Inside the centre it’s a reasonable walk to get around it all, but there is plenty to see. On the way to the Giant Panda pens we came across a female Indian peafowl, and several other species of bird including more black swans at a place they appropriately call Swan Lake.
Our first sight of a Giant panda was one sleeping on a wooden platform inside an enclosure. It wasn’t long before we saw a group of them with a bit more activity. In one of the enclosures we saw them feeding the cubs which was a great opportunity for photos as it also made them more playful. As you would expect the enclosure at feeding time is absolutely crowded at feeding time with constant pushing and shoving from other tourists. The path leads round from there to small pens (that are basically like cages) where they keep the cubs normally when not out in the sun.
They also have two pens side-by-side for Red Pandas. The Red Panda can move incredibly fast and we saw two chasing each other around the pen. Although they look like cute foxes they are actually quite vicious animals. In a third pen further along the path there was also one that had previously been in a fight and had it’s tail bitten off by his rival.
After this we headed back to the Swan Lake so we could take pictures there on the way back to the coach.

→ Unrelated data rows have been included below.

(* ===== verification/DescribeAgrees.v ===== *)
(** * Describe announces what the query returns

    The schema-only passes of Describe and the passes that run a query are separate
    code. They agree: when a query is described and then runs, the columns of its
    result are the ones that were announced. *)
From Stdlib Require Import ZArith Lia Ascii.
From stdpp Require Import base list gmap strings.
From S2P Require Import Prelude Text Chars Keys Store Datum Float DateTimeBin ExtModel ExtArith.
From S2P Require Import DateTime LibModel.
From S2P Require Import Calendar Numeric NumericFn Ops Cast Mvcc Errors Catalog Scope Exec Ast.
From S2P Require Import AggCall EvalOps Func DateTimeFn FormatFn Eval TypeSim Wire.
From S2P Require Import Project Join.
From S2P Require Import Aggregate Values SetOps ScanBounds Describe Query.
Open Scope Z_scope.

(** ** Sizes of the syntax that Describe looks at *)

Section Sum.
Context {A : Type} (f : A -> nat).

Fixpoint sum_by (l : list A) : nat := match l with [] => 0%nat | x :: l => (f x + sum_by l)%nat end.

Lemma sum_by_elem l x : x ∈ l -> (f x <= sum_by l)%nat.
Proof. induction 1; simpl; lia. Qed.

End Sum.

Lemma rel_any {E A B} (x : result E A) (y : result E B) : rel_ok (fun _ _ => True) x y.
Proof. by intros ? ? _ _. Qed.

Section Agrees.
Context `{ExtCal} `{MathLib} `{Unicode} `{!ExtPow}.

Fixpoint esize (e : Expr) : nat :=
  match e with
  | Unary _ x | Cast x _ => S (esize x)
  | Binary _ l r => S (esize l + esize r)
  | ScalarSubquery q => S (qsize q)
  | _ => 1
  end
with qsize (q : QueryExpr) : nat :=
  let '(mkQueryExpr w body _ _ _ _) := q in
  S (match w with Some w => wsize w | None => 0 end + bsize body)
with wsize (w : WithClause) : nat := let '(mkWithClause _ l) := w in S (sum_by csize l)
with csize (c : Cte) : nat := let '(mkCte _ _ q) := c in S (qsize q)
with bsize (e : SetExpr) : nat :=
  match e with
  | SetQuery (BodySelect s) => S (ssize s)
  | SetQuery (BodyValues rows) => S (sum_by (sum_by esize) rows)
  | SetQuery (BodyNested q) => S (qsize q)
  | SetOperation _ _ l r => S (bsize l + bsize r)
  end
with ssize (s : SelectStmt) : nat :=
  let '(mkSelectStmt p from _ _ _ _ _ _ _ _) := s in S (sum_by isize p + sum_by tsize from)
with isize (it : SelectItem) : nat := match it with ItemExpr e _ => S (esize e) | _ => 1%nat end
with tsize (te : TableExpr) : nat :=
  match te with
  | TableRef _ _ => 1
  | Derived q _ _ => S (qsize q)
  | Join l r _ _ => S (tsize l + tsize r)
  end.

At this time we realised that the lake was filled with hundreds of massive koi that would have been worth an absolute fortune. This was followed by a very brief stop in the visitor centre for souvenir buying; from there I got a plush panda for my sister.
We got back to the hotel just after 17:00 in time to find that the showers in the hotel were rubbish. Not only did they lack any pressure but they didn’t have any hot water either. We left the hotel at 18:30 to get our evening meal.
This was then followed by the Sichuan Opera performance; again this is not strictly an opera. It was very different to both the Peking Opera and the Tang Dynasty show. This one was in the open air of a tea house’s courtyard and consisted of various acts such as mask changing, music, shadow puppets, and a comedy – so was more of a variety show. The green tea was delivered to people via what looked like a watering can with an incredibly long spout – amusing, yet an effective way of serving people in a crowd.
The costume changes in the show were done by pulling the costume back through a slit in the temporary wall that had been brought out, and the mask changes done by wearing multiple one on top of the other so they could remove it whilst the fan was in front of their face. When removing a mask they hide it in their sleeves and belts so it wouldn’t be noticed. It’s supposed to be secret how they do that but it seemed pretty obvious to be honest.